A ida do ministro interino da Saúde, Eduardo Pazuello, em uma manifestação pró-governo, participando de aglomeração pública em meio à pandemia do novo coronavírus, representa a derrota final da ciência no governo Jair Bolsonaro.
Agora, após a demissão de dois médicos do Ministério da Saúde, o que vale é a ordem do chefe a um militar que assumiu o cargo mais importante do governo, já que vivemos no contexto da maior crise sanitária dos últimos cem anos.
O gesto de Pazuello de se juntar ao protesto neste domingo, 24, acontece pouco depois de o país chegar ao posto de segundo colocado no número de casos diagnosticados de Covid-19 no mundo. Se soma com a publicação, na semana passada, do protocolo que libera o uso da cloroquina em todos os pacientes com os sinais da doença.

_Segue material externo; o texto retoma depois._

Lemma add_flat_names flat :
  ∀ self self', add_flat self flat = (self', None) →
    ∀ n, _routes_by_name self' !! n =
         match list_find (λ rp, name rp.1 = n) flat with
         | Some (_, (route, _)) => Some route
         | None => _routes_by_name self !! n
         end.
Proof.
  induction flat as [|[r q] flat IH]; intros self self' H n; simpl in H.
  - by injection H as ->.
  - destruct (add_route_Route self r q) as [s1 [e|]] eqn:H1; [done|].
    pose proof (proj1 (add_flat_succeeds_iff flat s1) (ex_intro _ _ H))
      as (_ & Hnew & _).
    destruct (add_route_Route_ok _ _ _ _ H1) as (Hfresh & p & Hc & Hs1).
    rewrite (IH _ _ H n). cbn [list_find]. simpl.
    case_decide as Hn.
    + subst n. destruct (list_find _ flat) as [[i [r' q']]|] eqn:Hf.
      * apply list_find_Some in Hf as (Hi & Hname & _). simpl in Hname.
        assert (name r ∈ flat_names flat) as Hin.
        { unfold flat_names. apply list_elem_of_fmap. exists (r', q').
          split; [done|]. by eapply list_elem_of_lookup_2. }
        specialize (Hnew _ Hin). rewrite Hs1 in Hnew. simpl in Hnew.
        by rewrite lookup_insert_eq in Hnew.
      * rewrite Hs1. simpl. by rewrite lookup_insert_eq.
    + destruct (list_find _ flat) as [[i [r' q']]|] eqn:Hf; [done|].
      simpl. rewrite Hs1. simpl. by rewrite lookup_insert_ne.
Qed.

(** X5: after a batch that registers, every route of the batch is found in
    the name index under its name, the routes that were in the index are
    still there, and no other name is. *)
Theorem names_after_batch (self self' : Router) (route_likes : list RouteLike)
    (prefix : string) :
  add_routes self route_likes prefix = (self', None) →
  (∀ route prefix', (route, prefix') ∈ flatten_all route_likes prefix →
     _routes_by_name self' !! name route = Some route) ∧
  (∀ n route, _routes_by_name self !! n = Some route →
     _routes_by_name self' !! n = Some route) ∧
  (∀ n, is_Some (_routes_by_name self' !! n) →
     is_Some (_routes_by_name self !! n) ∨
     n ∈ flat_names (flatten_all route_likes prefix)).
Proof.
  intros H. split_and!.
  - rewrite add_routes_flatten_all in H.
    pose proof (proj1 (add_flat_succeeds_iff _ _) (ex_intro _ _ H))
      as (Hnd & _ & _).
    intros route q Hin. rewrite (add_flat_names _ _ _ H).
    destruct (list_find _ _) as [[i [r' q']]|] eqn:Hf.
    + apply list_find_Some in Hf as (Hi & Hname & _). simpl in Hname.
      apply list_elem_of_lookup in Hin as [j Hj].
      assert (i = j) as ->.
      { apply (NoDup_lookup _ i j (name route) Hnd); unfold flat_names;
          rewrite list_lookup_fmap.
        - rewrite Hi. simpl. by rewrite Hname.
        - by rewrite Hj. }
      rewrite Hi in Hj. by injection Hj as -> _.
    + apply list_find_None in Hf. rewrite Forall_forall in Hf.
      by destruct (Hf _ Hin).
  - intros n route Hn. pose proof (add_routes_keeps_name route_likes self
                                      prefix n route Hn) as Hk.
    by rewrite H in Hk.
  - rewrite add_routes_flatten_all in H.
    intros n. rewrite (add_flat_names _ _ _ H).
    destruct (list_find _ _) as [[i [r' q']]|] eqn:Hf; [|by left].
    intros _. right. apply list_find_Some in Hf as (Hi & Hname & _).
    simpl in Hname. subst n. unfold flat_names.
    apply list_elem_of_fmap. exists (r', q'). split; [done|].
    by eapply list_elem_of_lookup_2.
Qed.
Lemma find_split_name_witness :
  _find_font_index_in_original
    [("Arial - Bold", mkFont "Arial" 12 Weight.Normal "Bold");
     ("Mono - Bold", mkFont "Mono" 12 Weight.Normal "Bold")]
    (fst (split_name "Mono - Bold")) (snd (split_name "Mono - Bold"))
  = 1.
Proof.
  apply (find_split_name
           [("Arial - Bold", mkFont "Arial" 12 Weight.Normal "Bold");
            ("Mono - Bold", mkFont "Mono" 12 Weight.Normal "Bold")]
           1 "Mono - Bold" (mkFont "Mono" 12 Weight.Normal "Bold")
           eq_refl eq_refl).
  intros [|k] name' font' Hk Hn; [|lia].
  inversion Hn. discriminate.
Defined.

(** ** The previews *)

Lemma range_In (a b i : Z) : In i (range a b) <-> a <= i < b.
Proof.
  unfold range. rewrite in_map_iff. split.
  - intros (k & <- & Hk). apply in_seq in Hk. lia.
  - intros H. exists (Z.to_nat (i - a)). split; [lia|].
    apply in_seq. lia.
Qed.

Lemma range_length (a b : Z) : List.length (range a b) = Z.to_nat (b - a).
Proof. unfold range. now rewrite length_map, length_seq. Qed.

Lemma range_NoDup (a b : Z) : NoDup (range a b).
Proof.
  unfold range. apply Injective_map_NoDup; [|apply seq_NoDup].
  intros x y H. lia.
Qed.

Lemma range_cons (a b : Z) : a < b -> range a b = a :: range (a + 1) b.
Proof.
  intros H. unfold range.
  replace (Z.to_nat (b - a)) with (S (Z.to_nat (b - (a + 1)))) by lia.
  cbn [seq map]. f_equal; [lia|].
  rewrite <- seq_shift, map_map. apply map_ext. intros k. lia.
Qed.

Lemma py_index_in_range {A : Type} (l : list A) (i : Z) :
  0 <= i < Z.of_nat (List.length l) -> exists x, py_index l i = Some x.
Proof.
  intros H. rewrite py_index_nonneg by lia.
  destruct (nth_error l (Z.to_nat i)) eqn:E; [eauto|].
  apply nth_error_None in E. lia.
Qed.
(** X23. Every constraint of the explicit assembler is a constraint on M
    with the two noise magnitudes, and carries the dynamics of the phase of
    its second node.  It couples either two consecutive nodes among
    [0 .. ns - 1] of one phase, or node [-1] of the phase before with node
    [0] of a phase that is not the first. *)
Theorem explicit_constraints nlp wM wS c :
  c ∈ _prepare_stochastic_dynamics_explicit nlp wM wS ->
  exists p,
    nlp !! Z.to_nat (snd (nodes_phase c)) = Some p
    /\ 0 <= snd (nodes_phase c)
    /\ mc_fcn c = MultinodeConstraintFcn.M_EQUALS_INVERSE_OF_DG_DZ
    /\ dynamics c = Some (dynamic_function p)
    /\ mc_wM_magnitude c = wM /\ mc_wS_magnitude c = wS
    /\ ((fst (nodes_phase c) = snd (nodes_phase c)
         /\ 0 <= fst (nodes c) /\ snd (nodes c) = fst (nodes c) + 1
         /\ snd (nodes c) < ns p)
        \/ (0 < snd (nodes_phase c)
            /\ fst (nodes_phase c) = snd (nodes_phase c) - 1
            /\ nodes c = (-1, 0))).
Proof.
  unfold _prepare_stochastic_dynamics_explicit. rewrite enumerate_from_0.
  intros Hin. apply list_elem_of_bind in Hin as [[i p] [Hc Hip]].
  apply elem_of_enumerate_from in Hip as [j [-> Hj]]. cbn [fst snd] in Hc.
  apply elem_of_constrain_M in Hc
    as (Hf & Hph & Hdyn & HwM & HwS & Hnodes).
  exists p. rewrite Hph. cbn [Nat.add]. rewrite Nat2Z.id.
  repeat split; try assumption; try lia.
Qed.



End AssemblersInGeneral.

(** ** More on the constructor *)

Section ConstructorInGeneral.
Import Init.
Implicit Types keywords : gmap string pyobj.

O ministro interino não verbalizou, mas revelou, com a ida ao protesto, ser contra a recomendação da Organização Mundial da Saúde (OMS) de isolamento social. Pazuello já havia se mostrado contrário à necessidade de comprovação científica para a liberação de um medicamento.
Para além da possível ineficácia contra o coronavírus, o uso indiscriminado da cloroquina contra a Covid-19 tem gerado preocupação em setores da medicina e da ciência diante dos efeitos colaterais identificados em alguns pacientes, como paradas cardíacas.
Nos dois casos, Pazuello reflete o pensamento do presidente Jair Bolsonaro, que dobrou a aposta neste fim de semana no que diz respeito ao seu ideário de governar somente pelo embate político.
Antes de participar do ato com cartazes antidemocráticos contra o Supremo Tribunal Federal, Bolsonaro postou uma crítica velada ao ministro Celso de Mello, decano da corte, que decidiu pela divulgação do vídeo da desastrosa reunião ministerial do dia 22 de abril.
A postagem em uma rede social trazia um artigo da lei de abuso à autoridade. A ideia é a de suspeição do magistrado na condução da investigação sobre a tentativa de interferência política na Polícia Federal, denunciada pelo ex-ministro da Justiça Sérgio Moro.
O presidente seguiu então para uma manifestação, desta vez usando ostensivamente o aparato da presidência: helicóptero para sobrevoar os seus apoiadores, apesar de a distância entre o Palácio do Alvorada, onde mora, e o ato pró-governo ser de menos de quatro quilômetros.
Bolsonaro passeou entre os manifestantes e descumpriu de novo todas as recomendações médicas das autoridades sanitárias mundiais. Como se não bastasse em apenas 24 horas, fez uma live na qual disse que o ministro da Defesa, Fernando Azevedo e Silva, sabe “fazer valer as forças armadas” e que “o melhor exército é o povo”.
Enquanto parte novamente para o embate e o confronto entre os poderes da República, o presidente começa a semana com uma dolorosa derrota política. Donald Trump, escolhido como aliado preferencial, cumpriu o que prometeu e proibiu a entrada nos EUA de não americanos que estiverem no Brasil. Trump fechou as portas.
A ideia de que o país poderia virar um pária já vinha sendo apontada por diplomatas. A gestão e a sinalização do governo, que agora ganha o reforço do ministro interino da Saúde, tem feito um estrago para além da ciência em meio à pandemia.
Há uma crescente fuga do capital estrangeiro. Em março, o país registou um recorde: a maior retirada de investidores desde 1995, como informa o Estado de S.Paulo nesta segunda, 25. É o governo federal, de uma vez só, se opondo, sem pudor, à ciência, à política e à economia.